Lima, July 25, 2007.- Last night Peru’s Foreign Minister, José Antonio García Belaunde,  pointed up “the talent and capacity of the Andean integration process to adjust progressively to the new circumstances and new challenges” it has had to confront over its thirty-eight year life.   

During his address last night at the formal session held in the Convent of San Francisco in Lima, the key event commemorating the “Celebration of Andean Integration: Bolívar and San Martín", García Belaunde explained that integration processes are not linear, that they reach very high peaks, but by the same token also drop to very low levels and that “only its strong determination to persevere has enabled our process to remain effective and vigorous.”  

After describing the evolution of Andean integration over its thirty-eight year life, the Peruvian Foreign Minister stated that the new challenges it must meet are, first, to be tolerant in recognizing that our approaches to economic and trade matters differ; second, to put new life into our foreign projection: into our negotiations with the European Union and with the South American Community; and third, to be creative and steadfast in implementing the new topics on our agenda.

García Belaunde expressed his full assurance that the Andean integration process will, once again, know how to meet these new challenges appropriately.  “I believe the institution has the energy and the countries and their governments the political will to find and offer the proper responses to the changes and challenges of the times,” he stated emphatically. 
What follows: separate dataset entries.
Definition MAJOR_ENCODES_LENGTH (m : Z) : bool :=
  (m =? CBOR_BYTES) || (m =? CBOR_STRING) || (m =? CBOR_ARRAY) || (m =? CBOR_MAP).

Definition CBOR_SIZEOF_LEN (l : Z) : Z :=
  if l <? 24 then 1 else if l <=? UINT8_MAX then 2 else if l <=? UINT16_MAX then 3
  else if l <=? UINT32_MAX then 5 else 9.

(** ** Encoders *)

Definition Requires (n : Z) : Z :=
  if n <? 24 then 0 else if n <=? UINT8_MAX then 1 else if n <=? UINT16_MAX then 2
  else if n <=? UINT32_MAX then 4 else 8.

Definition EncodeUint (buffer : DPS_TxBuffer) (n maj : Z) : option (DPS_Status * DPS_TxBuffer) :=
  let lenReq := u32 (Requires n) in
  if u32 (lenReq + 1) >? DPS_TxBufferSpace buffer then Some (DPS_ERR_OVERFLOW, buffer)
  else
    buffer' ← tx_put buffer
      (match lenReq with
       | 0 => [u8 (maj .| n)]
       | 1 => [u8 (maj .| CBOR_LEN1); u8 n]
       | 2 => [u8 (maj .| CBOR_LEN2); u8 (n ≫ 8); u8 n]
       | 4 => [u8 (maj .| CBOR_LEN4); u8 (n ≫ 24); u8 (n ≫ 16); u8 (n ≫ 8); u8 n]
       | 8 => [u8 (maj .| CBOR_LEN8); u8 (n ≫ 56); u8 (n ≫ 48); u8 (n ≫ 40); u8 (n ≫ 32);
               u8 (n ≫ 24); u8 (n ≫ 16); u8 (n ≫ 8); u8 n]
       | _ => []
       end);
    Some (DPS_OK, buffer').

Definition CBOR_EncodeLength (buffer : DPS_TxBuffer) (len maj : Z) :
  option (DPS_Status * DPS_TxBuffer) := EncodeUint buffer len maj.

(** [data] is [None] for the null pointer, else the memory it points to. *)
Definition CBOR_Copy (buffer : DPS_TxBuffer) (data : option (list Z)) (len : nat) :
  option (DPS_Status * DPS_TxBuffer) :=
  match data with
  | Some mem =>
      if decide (len = 0%nat) then Some (DPS_OK, buffer)
      else
        src ← mem_read mem 0 len;
        '(ok, mem') ← memcpy_s (tx_mem buffer) (tx_pos buffer) (DPS_TxBufferSpace buffer) src;
        Some (if ok : bool then (DPS_OK, mkTx mem' (tx_pos buffer + len))
              else (DPS_ERR_OVERFLOW, mkTx mem' (tx_pos buffer)))
  | None => Some (DPS_OK, buffer)
  end.

(** The one-byte encoders: booleans and null. *)
Definition CBOR_EncodeBoolean (buffer : DPS_TxBuffer) (i : Z) :
  option (DPS_Status * DPS_TxBuffer) :=
  if DPS_TxBufferSpace buffer <? 1 then Some (DPS_ERR_OVERFLOW, buffer)
  else buffer' ← tx_put buffer [if negb (i =? 0) then CBOR_TRUE else CBOR_FALSE];
       Some (DPS_OK, buffer').

Definition CBOR_EncodeNull (buffer : DPS_TxBuffer) : option (DPS_Status * DPS_TxBuffer) :=
  if DPS_TxBufferSpace buffer <? 1 then Some (DPS_ERR_OVERFLOW, buffer)
  else buffer' ← tx_put buffer [CBOR_NULL]; Some (DPS_OK, buffer').

Definition CBOR_EncodeUint (buffer : DPS_TxBuffer) (n : Z) := EncodeUint buffer n CBOR_UINT.

(** [~(uint64_t)i] *)
Definition not_u64 (i : Z) : Z := u64 (Z.lnot (u64 i)).

Definition _CBOR_SizeOfInt (i : Z) : Z :=
  if i >=? 0 then CBOR_SIZEOF_LEN (u64 i) else CBOR_SIZEOF_LEN (not_u64 i).

Definition CBOR_EncodeInt (buffer : DPS_TxBuffer) (i : Z) :=
  if i >=? 0 then EncodeUint buffer (u64 i) CBOR_UINT
  else EncodeUint buffer (not_u64 i) CBOR_NEG.

Definition CBOR_EncodeBytes (buffer : DPS_TxBuffer) (data : option (list Z)) (len : nat) :
  option (DPS_Status * DPS_TxBuffer) :=
  '(ret, buffer) ← EncodeUint buffer (u32 (Z.of_nat len)) CBOR_BYTES;
  if is_OK ret then CBOR_Copy buffer data len else Some (ret, buffer).

(** The third component is [*ptr], as an offset into the buffer. *)
Definition CBOR_ReserveBytes (buffer : DPS_TxBuffer) (len : nat) (ptr : option nat) :
  option (DPS_Status * DPS_TxBuffer * option nat) :=
  '(ret, buffer) ← EncodeUint buffer (u32 (Z.of_nat len)) CBOR_BYTES;
  if is_OK ret then
    if DPS_TxBufferSpace buffer <? Z.of_nat len then Some (DPS_ERR_OVERFLOW, buffer, ptr)
    else Some (DPS_OK, tx_set_pos buffer (tx_pos buffer + len), Some (tx_pos buffer))
  else Some (ret, buffer, ptr).

Definition CBOR_StartWrapBytes (buffer : DPS_TxBuffer) (hintLen : nat) :
  option (DPS_Status * DPS_TxBuffer * nat) :=
  let ptr := tx_pos buffer in
  '(ret, buffer, tmp) ← CBOR_ReserveBytes buffer hintLen None;
  if is_OK ret then
    tmp ← tmp; Some (ret, tx_set_pos buffer tmp, ptr)
  else Some (ret, buffer, ptr).

(** [str] is [None] for the null pointer, else the characters before the NUL. *)
Definition strnlen_s (str : list Z) (max : Z) : Z := Z.min (Z.of_nat (length str)) max.

Definition CBOR_EncodeString (buffer : DPS_TxBuffer) (str : option (list Z)) :
  option (DPS_Status * DPS_TxBuffer) :=
  let len := match str with Some s => strnlen_s s (CBOR_MAX_STRING_LEN + 1) | None => 0 end in
  '(ret, buffer) ←
    (if len >? CBOR_MAX_STRING_LEN then Some (DPS_ERR_OVERFLOW, buffer)
     else EncodeUint buffer (u32 len) CBOR_STRING);
  if is_OK ret then CBOR_Copy buffer str (Z.to_nat len) else Some (ret, buffer).

Definition CBOR_EncodeStringAndLength (buffer : DPS_TxBuffer) (str : option (list Z)) (len : nat) :
  option (DPS_Status * DPS_TxBuffer) :=
  '(ret, buffer) ← EncodeUint buffer (u32 (Z.of_nat len)) CBOR_STRING;
  if is_OK ret then CBOR_Copy buffer str len else Some (ret, buffer).

Definition CBOR_EncodeArray (buffer : DPS_TxBuffer) (len : Z) :=
  EncodeUint buffer (u32 len) CBOR_ARRAY.
Definition CBOR_EncodeMap (buffer : DPS_TxBuffer) (len : Z) :=
  EncodeUint buffer (u32 len) CBOR_MAP.
Definition CBOR_EncodeTag (buffer : DPS_TxBuffer) (n : Z) := EncodeUint buffer n CBOR_TAG.

(** [*--pf] four times from the end of the little-endian float. *)
Definition CBOR_EncodeFloat (buffer : DPS_TxBuffer) (f : Z) :
  option (DPS_Status * DPS_TxBuffer) :=
  if DPS_TxBufferSpace buffer <? 5 then Some (DPS_ERR_OVERFLOW, buffer)
  else buffer' ← tx_put buffer [CBOR_FLOAT; u8 (f ≫ 24); u8 (f ≫ 16); u8 (f ≫ 8); u8 f];
       Some (DPS_OK, buffer').

Definition CBOR_EncodeDouble (buffer : DPS_TxBuffer) (d : Z) :
  option (DPS_Status * DPS_TxBuffer) :=
  if DPS_TxBufferSpace buffer <? 9 then Some (DPS_ERR_OVERFLOW, buffer)
  else buffer' ← tx_put buffer
         [CBOR_DOUBLE; u8 (d ≫ 56); u8 (d ≫ 48); u8 (d ≫ 40); u8 (d ≫ 32);
          u8 (d ≫ 24); u8 (d ≫ 16); u8 (d ≫ 8); u8 d];
       Some (DPS_OK, buffer').

(** [uuid] is the 16 bytes of the [DPS_UUID]. *)
Definition CBOR_EncodeUUID (buffer : DPS_TxBuffer) (uuid : list Z) :=
  CBOR_EncodeBytes buffer (Some uuid) 16.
Andean Community Secretary General, Freddy Ehlers, for his part, underscored the importance of “creating a development model that will be sustainable, that will enable mankind to live in harmony with nature,” and reported that the Andean Community today is furthering an integration that is comprehensive, that goes beyond trade matters to the integral development of mankind and society.    

"We have been working in recent months to find ways for the Andean countries, despite their different visions, to move together into the future.  And although many thought this would not be possible, the progress we have made toward reaching an Association Agreement with the EU has disproved this,” he pointed out.   

Ehlers went on to stress the burgeoning vitality of the Andean Community’s foreign relations, as shown in Chile’s return to the CAN as an Associated Member, the Association’s closer ties with Mexico and Panama, and the new emphasis placed on its relations with a world power, the People’s Republic of China, through the revival of the Andean Community – China Consultation Mechanism scheduled for the second half of 2007.  

He concluded by drawing attention to the importance of the Andean Integration Week, known in Lima as the “Celebration of Integration: Bolívar and San Martín", and recalled that its commemoration was instituted by the Andean Parliament and endorsed by the Andean Council of Presidents in order to create a common celebration for the nations.